Please try this patch. I cannot test as my laptop does not suspend.
Patch tested, but it doesn't helped. Behaviour same, including warning. (In reply to comment #3) > Patch tested, but it doesn't helped. Behaviour same, including warning. A new dmesg? The oops should be at a different place. Also the problem *before* suspend seems to be related to an active scan - does it helps if you rfkill the device (i.e. slide the radio switch underneath the front of the keyboard) or ifconfig down it before suspend? Where is the new dmesg? when wifi rfkill is off while suspending, it work Created attachment 39232 [details]
part_of_new_dmesg
Created attachment 39292 [details]
Revised patch for rtl8187
Please try this patch. It appears that the work queue must be stopped.

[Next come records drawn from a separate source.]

(** The per-node record of [Network.node_state]: a dictionary with the keys
    [current_variables], [original_variables], [additional_data],
    [set_hyperparameters] and, once [store_inputs] ran, [inputs]. *)
Record NodeState : Type := {
  current_variables : gmap string VariableWrapper;
  original_variables : gmap string VariableWrapper;
  additional_data : gmap string value;
  set_hyperparameters : gmap string (gmap string value);
  inputs : option (gmap string VariableWrapper);
}.

Definition empty_node_state : NodeState :=
  {| current_variables := ∅; original_variables := ∅; additional_data := ∅;
     set_hyperparameters := ∅; inputs := None |}.

(** A keyed dependency edge of the computation graph. *)
Record Dependency : Type := {
  dep_from : string;
  dep_to : string;
  dep_from_key : string;
  dep_to_key : string;
}.

(** The methods of [RelativeNetwork] a hook may call, indexed by the type of
    what the call returns. *)
Inductive call : Type -> Type :=
| StoreInputs (ins : gmap string VariableWrapper) : call unit
| SetData (key : string) (v : value) : call unit
| GetData (key : string) : call value
| GetVariable (variable_name : string) : call VariableWrapper
| SetHyperparameter (node_name key : string) (v : value) : call unit
| ForwardHyperparameter (node_name key : string)
    (hyperparameter_keys : list string) (default_value : option value) : call unit
| FindHyperparameter (hyperparameter_keys : list string)
    (default_value : option value) : call value
| FindHyperparameters (hyperparameter_keys : list string)
    (default_value : option value) : call (list value)
| CreateVariable (local_name : string) (kwargs : list (string * value))
    : call VariableWrapper
| CopyVariable (local_name : string) (previous_variable : VariableWrapper)
    (tags : value) : call VariableWrapper
| ReplaceVariable (local_name : string) (new_variable : VariableWrapper)
    : call VariableWrapper
| ForwardInputTo (node_name previous_to_key to_key : string)
    (ignore_no_input : bool) : call unit
| TakeOutputFrom (node_name from_key to_key : string) : call unit
| ForwardOutputTo (node_name from_key to_key : string) : call unit
| AddDependency (from_name to_name from_key to_key : string) : call unit
| RemoveDependency (from_name to_name : string) : call unit
| GetAllInputEdges : call (gmap string string)
| SetUpdateDelta (variable_name : string) (expr : value) : call unit.

(** A hook of a node is a program over the view it is handed: it returns,
    raises, or calls a method of the view ([on = None]) or of the view of
    another node ([on = Some n], Python's [network[n]]) and goes on with the
    outcome of the call, which it may handle or re-raise. *)
Inductive hook (R : Type) : Type :=
| Done (r : R)
| Throw (e : exn)
| Call (A : Type) (on : option string) (c : call A) (k : outcome A -> hook R).
Arguments Done {R} r.
Arguments Throw {R} e.
Arguments Call {R A} on c k.

(** A call whose exception the hook lets through. *)
Definition call_ {R A} (on : option string) (c : call A) (k : A -> hook R)
  : hook R :=
  Call on c (fun o => match o with Ok a => k a | Raise e => Throw e end).

(** Modelled from the spec: the node contract of section 6 (treeano/core's
    node module is not part of the sources at hand).  [get_hyperparameter]
    answers [None] where the Python method raises [MissingHyperparameter]. *)
Inductive Node : Type := mkNode {
  name : string;
  architecture_children : list Node;
  get_hyperparameter : string -> option value;
  get_input_keys : hook (list string);
  init_long_range_dependencies : hook value;
  init_state : hook value;
  compute_output : list VariableWrapper -> hook value;
  mutate_update_deltas : hook value;
}.

(** Modelled from the spec: [TreeanoGraph] (treeano/core/graph.py is not part
    of the sources at hand): the architecture tree below the root node, the
    dependency edges and the frozen/unfrozen flag. *)
Record TreeanoGraph : Type := {
  is_mutable : bool;
  graph_root : Node;
  dependencies : list Dependency;
}.

(** Modelled from the spec: [UpdateDeltas] (treeano/core/update_deltas.py is
    not part of the sources at hand): a map from a shared variable, by name,
    to its update expression. *)
Record UpdateDeltas : Type := { deltas : gmap string value }.

(** The attributes of a [Network]; [graph] is absent until [build] sets it. *)
Record Network : Type := {
  root_node : Node;
  node_state : gmap string NodeState;
  update_deltas : UpdateDeltas;
  override_hyperparameters : gmap string value;
  default_hyperparameters : gmap string value;
  graph : option TreeanoGraph;
}.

Created attachment 39322 [details]
dmesg_new
After applying patch, still failing
Created attachment 39352 [details]
Third version of patch for rtl8187
This patch flushes the work queue.
Created attachment 39612 [details]
4th_dmesg
I'm afraid it didn't helped
I noticed something on the dmesg attached: ieee80211 phy0: hwaddr 00:c0:a8:ff:54:49, RTL8187BvE V0 + rtl8225z2, rfkill mask 2 In fact it is a B device, so why the patches don't work, because of the "if (!priv->is_rtl8187b)" check. It's strange the warning is happening now, I guess some code changed in mac80211 and may be triggering this, I don't know. I'll try to get access to an 8187b again too and try to reproduce it. okias, can you comment the if check that the last patch adds in rtl8187_dev.c and test again? The code on rtl8187_disconnect function should look like this after commenting: ... priv = dev->priv; /*if (!priv->is_rtl8187b) {*/ ieee80211_stop_queues(dev); flush_delayed_work(&priv->work); /*}*/ ... Created attachment 39762 [details]
Fourth patch version
The previous suggestion will certainly crash as the workqueue is not initialized for an RTL8187B.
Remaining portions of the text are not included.